Another painful story from He Who Shall No Longer Be Named. Really, I feel like a broken record that is beating a dead horse.
If you recall a post I wrote last Tuesday about a puff piece from the Los Angeles Times — a story that appeared to be just a rewritten press release — I made the point that reporters need to filter what their subjects say, not just parrot them.
Yeah, really went out on a limb there.
But I may have been asking too much still. In yesterday’s LAT the same reporter made an error so fundamental, and by extension so egregious, that I felt it necessary to again comment on one of his stories.
I write this for two reasons: so readers know of the error in the article titled “‘Islam in a nutshell’ explained at Episcopal church” and to remind other reporters not to make the same mistake.
The “Islam 101″ talk at All Saints Episcopal Church was led by Dr. Maher Hathout, senior advisor to the Muslim Public Affairs Council. Oddly, this story provides very little background on Hathout — there is plenty, and it’s not all rosy — and doesn’t really support why he is “a leading voice of Muslims in Southern California.”
Hathout is. But I was always taught to show, not just tell.
What stopped me in my tracks, though, was this line:
Hathout expressed horror at the discovery of explosives bound from Yemen to the United States, part of a suspected Al Qaeda terrorist plot. He said terrorism violates Islamic theology and could ultimately destroy Islam. By using it “to defend Islam, you sacrifice Islam,” he said.
At the same time, Hathout complained about the use of the term “Muslim terrorist.” No one ever says a “Christian terrorist” bombed an abortion clinic, he said, adding, “They will not give the religious adjective to that person.”
What’s wrong with that quote? It’s patently false.

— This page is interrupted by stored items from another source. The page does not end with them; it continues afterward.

(* ===== verification/Json.v ===== *)
(** * Json: decoded JSON documents, and what [encoding/json] makes of them.

    A document is its decoded value; a number keeps its literal.  An object is the
    list of its members in the order they are written, and a key written twice holds
    its last value, as [json.Unmarshal] into a map leaves it. *)
From Stdlib Require Import Ascii Lia.
From S2P Require Import Prelude GoStrings.

Inductive json :=
| JNull
| JBool (b : bool)
| JNumber (lit : string)
| JString (s : string)
| JArray (items : list json)
| JObject (members : list (string * json)).

(** Members as a map would hold them. *)
Fixpoint obj_get (members : list (string * json)) (k : string) : option json :=
  match members with
  | [] => None
  | (k', v) :: rest =>
      match obj_get rest k with
      | Some w => Some w
      | None => if String.eqb k' k then Some v else None
      end
  end.

(** [json.Unmarshal] into a [map[string]json.RawMessage]: null leaves the map nil. *)
Definition decode_map (v : json) : option (list (string * json)) :=
  match v with JObject ms => Some ms | JNull => Some [] | _ => None end.

(** [json.Unmarshal] into a string: null leaves it empty.  A key the object does not
    have is no document at all, which is an error. *)
Definition decode_string (v : option json) : option string :=
  match v with Some (JString s) => Some s | Some JNull => Some "" | _ => None end.

Definition decode_bool (v : option json) : option bool :=
  match v with Some (JBool b) => Some b | Some JNull => Some false | _ => None end.

(** *** Decoding into a struct

    A member is matched to a field by its name, or by its name without regard to case
    (the runes K and s have a third spelling each, the Kelvin sign and the long s). *)
Definition fold_rune (r : Z) : Z :=
  if in_range 65 90 r then r + 32 else if r =? 0x212A then 107 else if r =? 0x17F then 115 else r.

Definition key_matches (k field : string) : bool :=
  String.eqb k field || bool_decide (map (fun rb => fold_rune rb.1) (runes k) = map (fun rb => fold_rune rb.1) (runes field)).

(** The members that match a field, one after another, over its zero value. *)
Fixpoint decode_field {A} (dec : A -> json -> option A) (field : string) (cur : A) (members : list (string * json)) : option A :=
  match members with
  | [] => Some cur
  | (k, v) :: rest =>
      if key_matches k field
      then match dec cur v with Some cur => decode_field dec field cur rest | None => None end
      else decode_field dec field cur rest
  end.

(** A field of the document; null leaves every field at its zero value. *)
Definition body_field {A} (dec : A -> json -> option A) (zero : A) (body : option json) (field : string) : option A :=
  match body with
  | Some (JObject ms) => decode_field dec field zero ms
  | Some JNull => Some zero
  | _ => None
  end.

Definition dec_string (cur : string) (v : json) : option string :=
  match v with JString s => Some s | JNull => Some cur | _ => None end.

(** A [*string] field: null leaves it nil. *)
Definition dec_string_ptr (cur : option string) (v : json) : option (option string) :=
  match v with JString s => Some (Some s) | JNull => Some None | _ => None end.

(** A [json.RawMessage] takes whatever is there, null included. *)
Definition dec_raw (cur : option json) (v : json) : option (option json) := Some (Some v).

Definition dec_int (cur : Z) (v : json) : option Z :=
  match v with JNumber lit => Atoi lit | JNull => Some cur | _ => None end.

Definition dec_bool_ptr (cur : option bool) (v : json) : option (option bool) :=
  match v with JBool b => Some (Some b) | JNull => Some None | _ => None end.

(** A string field: each member that matches it sets it in turn; null, and a value of
    another type, leave it as it is. *)
Fixpoint field_string_go (members : list (string * json)) (field cur : string) : string :=
  match members with
  | [] => cur
  | (k, v) :: rest =>
      field_string_go rest field
        (if key_matches k field then match v with JString s => s | _ => cur end else cur)
  end.

Definition field_string (v : json) (field : string) : string :=
  match v with JObject ms => field_string_go ms field EmptyString | _ => EmptyString end.

(** The document decodes into a struct whose fields are the strings [fields]. *)
Definition struct_ok (v : json) (fields : list string) : bool :=
  match v with
  | JNull => true
  | JObject ms =>
      forallb (fun kv => negb (existsb (key_matches kv.1) fields) ||
                         match kv.2 with JString _ | JNull => true | _ => false end) ms
  | _ => false
  end.

(** *** Postgres's [->>] on a stored document: the member's text, none for null or an
    absent key.  An array or an object renders as text that starts with its bracket; the
    bracket stands for it, since the code compares the text with names and ids alone. *)
Definition json_text (v : json) : option string :=
  match v with
  | JNull => None
  | JBool true => Some "true"
  | JBool false => Some "false"
  | JNumber lit => Some lit
  | JString s => Some s
  | JArray _ => Some "["
  | JObject _ => Some "{"
  end.

Definition text_at (v : json) (k : string) : option string :=
  match v with
  | JObject ms => match obj_get ms k with Some w => json_text w | None => None end
  | _ => None
  end.

(** *** [json.Number]: the literal grammar [encoding/json] checks a string against. *)
Definition json_digit (c : ascii) : bool := in_range 48 57 (ord c).

Fixpoint skip_digits (s : string) : string :=
  match s with String c s' => if json_digit c then skip_digits s' else s | EmptyString => s end.

Definition skip_exponent (s : string) : option string :=
  match s with
  | String e (String c s' as s1) =>
      if Ascii.eqb e "e" || Ascii.eqb e "E" then
        if Ascii.eqb c "+" || Ascii.eqb c "-"
        then match s' with EmptyString => None | _ => Some (skip_digits s') end
        else Some (skip_digits s1)
      else Some s
  | _ => Some s
  end.

Definition isValidNumber (s : string) : bool :=
  let s := match s with String "-" s' => s' | _ => s end in
  match (match s with
         | String c s' => if Ascii.eqb c "0" then Some s' else if json_digit c then Some (skip_digits s') else None
         | EmptyString => None
         end) with
  | None => false
  | Some s =>
      let s := match s with
               | String "." (String d s') => if json_digit d then skip_digits s' else s
               | _ => s
               end in
      match skip_exponent s with Some s => String.eqb s EmptyString | None => false end
  end.

(** [json.Unmarshal] into a [json.Number] that is not null. *)
Definition decode_number (v : json) : option string :=
  match v with
  | JNumber lit => Some lit
  | JString s => if isValidNumber s then Some s else None
  | _ => None
  end.

Definition has_nul (s : string) : bool := negb (all_bytes (fun c => negb (Ascii.eqb c zero)) s).

(** A string of the decoded document, a key included, holds a NUL; of a key that repeats
    the decoder keeps the last value, and that alone is read. *)
Fixpoint json_nul (v : json) : bool :=
  match v with
  | JString s => has_nul s
  | JArray items => existsb json_nul items
  | JObject ms =>
      (fix members (ms : list (string * json)) : bool :=
         match ms with
         | [] => false
         | (k, w) :: rest => has_nul k || negb (existsb (fun kv => String.eqb kv.1 k) rest) && json_nul w || members rest
         end) ms
  | _ => false
  end.

Definition is_null (v : json) : bool := match v with JNull => true | _ => false end.

(** Recursion into the elements of arrays and the members of objects. *)
Section json_ind.
Variable P : json -> Prop.
Hypothesis Hnull : P JNull.
Hypothesis Hbool : forall b, P (JBool b).
Hypothesis Hnumber : forall n, P (JNumber n).
Hypothesis Hstring : forall s, P (JString s).
Hypothesis Harray : forall l, Forall P l -> P (JArray l).
Hypothesis Hobject : forall ms, Forall (fun kv => P kv.2) ms -> P (JObject ms).

Fixpoint json_nested_ind (v : json) : P v :=
  match v with
  | JNull => Hnull
  | JBool b => Hbool b
  | JNumber n => Hnumber n
  | JString s => Hstring s
  | JArray l =>
      Harray l ((fix go (l : list json) : Forall P l :=
        match l with
        | [] => Forall_nil_2 P
        | x :: l' => Forall_cons_2 P x l' (json_nested_ind x) (go l')
        end) l)
  | JObject ms =>
      Hobject ms ((fix go (ms : list (string * json)) : Forall (fun kv => P kv.2) ms :=
        match ms with
        | [] => Forall_nil_2 _
        | x :: ms' => Forall_cons_2 (fun kv => P kv.2) x ms' (json_nested_ind x.2) (go ms')
        end) ms)
  end.
End json_ind.

Lemma obj_get_In ms k v : obj_get ms k = Some v -> (k, v) ∈ ms.
Proof.
  induction ms as [|[k' w] ms IH]; simpl; [done|].
  destruct (obj_get ms k) as [u|] eqn:E1.
  - intros [= <-]. right. by apply IH.
  - destruct (String.eqb_spec k' k) as [->|]; [|done]. intros [= <-]. left.
Qed.

Lemma obj_get_None ms k : obj_get ms k = None <-> k ∉ ms.*1.
Proof.
  induction ms as [|[k' w] ms IH]; simpl; [split; [intros _; apply not_elem_of_nil|done]|].
  rewrite not_elem_of_cons, <- IH. destruct (obj_get ms k) as [u|] eqn:E1; [naive_solver|].
  destruct (String.eqb_spec k' k) as [->|]; naive_solver.
Qed.

(** Equality of decoded documents. *)
Fixpoint json_eqb (a b : json) : bool :=
  match a, b with
  | JNull, JNull => true
  | JBool x, JBool y => Bool.eqb x y
  | JNumber x, JNumber y => String.eqb x y
  | JString x, JString y => String.eqb x y
  | JArray l, JArray k =>
      (fix go l k := match l, k with [], [] => true | x :: l', y :: k' => json_eqb x y && go l' k' | _, _ => false end) l k
  | JObject l, JObject k =>
      (fix go l k :=
         match l, k with
         | [], [] => true
         | (n, x) :: l', (m, y) :: k' => String.eqb n m && json_eqb x y && go l' k'
         | _, _ => false
         end) l k
  | _, _ => false
  end.

Lemma json_eqb_eq a b : json_eqb a b = true <-> a = b.
Proof.
  revert b. induction a as [| x| x| x| l IH| l IH] using json_nested_ind; intros [| y| y| y| k| k]; cbn; try done.
  - rewrite Bool.eqb_true_iff. split; congruence.
  - rewrite String.eqb_eq. split; congruence.
  - rewrite String.eqb_eq. split; congruence.
  - transitivity (l = k); [|split; congruence]. revert k. induction IH as [|x l Hx _ IHl]; intros [|y k]; try done.
    rewrite andb_true_iff, Hx, IHl. split; [by intros [-> ->]|by intros [= -> ->]].
  - transitivity (l = k); [|split; congruence]. revert k. induction IH as [|[n x] l Hx _ IHl]; intros [|[m y] k]; try done.
    cbn in Hx. rewrite !andb_true_iff, Hx, IHl, String.eqb_eq. split; [by intros [[-> ->] ->]|by intros [= -> -> ->]].
Qed.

Ever heard of Eric Rudolph or Timothy McVeigh? Neither Rudolph nor McVeigh were even close to being practicing Christians — I’d say both were pretty agnostic — but both were routinely referred to as Christian terrorists.

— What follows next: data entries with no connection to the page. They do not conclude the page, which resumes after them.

(* ===== verification/Domain.v ===== *)
(** * Domain: the event vocabulary (internal/domain/event.go).

    An event type is the string the log stores; its classes are predicates on it. *)
From Stdlib Require Import Ascii.
From S2P Require Import Prelude GoStrings Json.

Definition EventType := string.

Definition EventUserMessage : EventType := "user.message".
Definition EventUserInterrupt : EventType := "user.interrupt".
Definition EventUserToolConfirm : EventType := "user.tool_confirmation".
Definition EventUserCustomToolRes : EventType := "user.custom_tool_result".
Definition EventUserToolResult : EventType := "user.tool_result".
Definition EventUserDefineOutcome : EventType := "user.define_outcome".
Definition EventSystemMessage : EventType := "system.message".
Definition EventAgentToolUse : EventType := "agent.tool_use".
Definition EventAgentToolResult : EventType := "agent.tool_result".
Definition EventAgentMCPToolUse : EventType := "agent.mcp_tool_use".
Definition EventAgentMCPToolResult : EventType := "agent.mcp_tool_result".
Definition EventAgentCustomToolUse : EventType := "agent.custom_tool_use".
Definition EventAgentThreadMessageReceived : EventType := "agent.thread_message_received".
Definition EventAgentThreadMessageSent : EventType := "agent.thread_message_sent".
Definition EventAgentMessage : EventType := "agent.message".
Definition EventAgentThinking : EventType := "agent.thinking".
Definition EventSessionStatusRunning : EventType := "session.status_running".
Definition EventSessionStatusIdle : EventType := "session.status_idle".
Definition EventSessionStatusRescheduled : EventType := "session.status_rescheduled".
Definition EventSessionStatusTerminated : EventType := "session.status_terminated".
Definition EventSessionError : EventType := "session.error".
Definition EventSessionUsage : EventType := "session.usage".
Definition EventSessionThreadStatusRunning : EventType := "session.thread_status_running".
Definition EventSessionThreadStatusIdle : EventType := "session.thread_status_idle".
Definition EventSessionThreadCreated : EventType := "session.thread_created".
Definition EventSessionThreadStatusRescheduled : EventType := "session.thread_status_rescheduled".
Definition EventSessionThreadStatusTerminated : EventType := "session.thread_status_terminated".
Definition EventSpanModelRequestStart : EventType := "span.model_request_start".
Definition EventSpanModelRequestEnd : EventType := "span.model_request_end".
Definition EventSpanOutcomeEvalStart : EventType := "span.outcome_evaluation_start".
Definition EventSpanOutcomeEvalEnd : EventType := "span.outcome_evaluation_end".
Definition EventStart : EventType := "event_start".
Definition EventDelta : EventType := "event_delta".

(** [slices.Contains]. *)
Definition mem_string (x : string) (l : list string) : bool := existsb (String.eqb x) l.

(** [Domain]: the part before the first dot, the whole string without one. *)
Definition event_domain (t : EventType) : string :=
  let '(before, _, found) := Cut t "." in if (found : bool) then before else t.

Definition Inbound (t : EventType) : bool :=
  String.eqb (event_domain t) "user" || String.eqb (event_domain t) "system".

Definition ConsumedInputs : list EventType :=
  [EventUserMessage; EventUserDefineOutcome; EventAgentThreadMessageReceived].

Definition StampedOnConsumption (t : EventType) : bool := Inbound t || mem_string t ConsumedInputs.

Definition StartsNewWork (t : EventType) : bool :=
  mem_string t [EventUserMessage; EventUserDefineOutcome; EventUserToolConfirm; EventSystemMessage].

Definition Persisted (t : EventType) : bool :=
  negb (String.eqb t EventStart) && negb (String.eqb t EventDelta).

(** ** Usage (internal/domain/session.go) *)

Record CacheCreation := MkCache { Ephemeral1h : Z; Ephemeral5m : Z }.

Record Usage := MkUsage {
  InputTokens : Z;
  OutputTokens : Z;
  CacheReadInputTokens : Z;
  CacheCreated : CacheCreation;
}.

(** One turn's flat counters. *)
Record ModelUsage := MkModelUsage {
  mu_cacheCreation : Z;
  mu_cacheRead : Z;
  mu_input : Z;
  mu_output : Z;
}.

(** [Usage.Add], on 64-bit counters. *)
Definition Usage_Add (u : Usage) (m : ModelUsage) : Usage :=
  MkUsage (wrap64 (InputTokens u + mu_input m)) (wrap64 (OutputTokens u + mu_output m))
    (wrap64 (CacheReadInputTokens u + mu_cacheRead m))
    (MkCache (Ephemeral1h (CacheCreated u)) (wrap64 (Ephemeral5m (CacheCreated u) + mu_cacheCreation m))).

(** ** The name a model is offered an MCP tool under (internal/domain/mcpname.go) *)

Definition model_name_byte (c : ascii) : bool :=
  in_range 97 122 (ord c) || in_range 65 90 (ord c) || in_range 48 57 (ord c) || Ascii.eqb c "_" || Ascii.eqb c "-".

Fixpoint appendModelName (b s : string) : string :=
  match s with
  | EmptyString => b
  | String c s' => appendModelName (b +:+ String (if model_name_byte c then c else "_"%char) EmptyString) s'
  end.

Definition MCPModelName (server tool : string) : string :=
  appendModelName (appendModelName ("mcp__") server +:+ "__") tool.

(** The stored envelope.  [Body] is the decoded document, [None] when it does not
    decode, and [BodyLen] its length as stored; the timestamps of the row are not read
    by the code modelled here. *)
Record Event := MkEvent {
  ID : string;
  ThreadID : string;
  Seq : Z;
  Type_ : EventType;
  Body : option json;
  BodyLen : Z;
}.

Lemma mem_string_spec x l : mem_string x l = true <-> x ∈ l.
Proof.
  unfold mem_string. rewrite existsb_exists. split.
  - intros (y & Hy & ->%String.eqb_eq). by apply list_elem_of_In.
  - intros Hx. exists x. split; [by apply list_elem_of_In|apply String.eqb_refl].
Qed.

And then there were the Hutaree this past spring, though they weren’t anti-abortion extremists.
Why is it the reporter’s responsibility to fact-check someone else’s comment? Well, because that is one of the most basic functions that reporters serve. Just because the statement is in quotes doesn’t absolve the reporter of their duty to verify that what they are relaying is actually true.
This is one of the first things I teach the new Daily Bruin and student magazine interns at UCLA. I would certainly expect a reporter who shared a Pulitzer Prize to know it.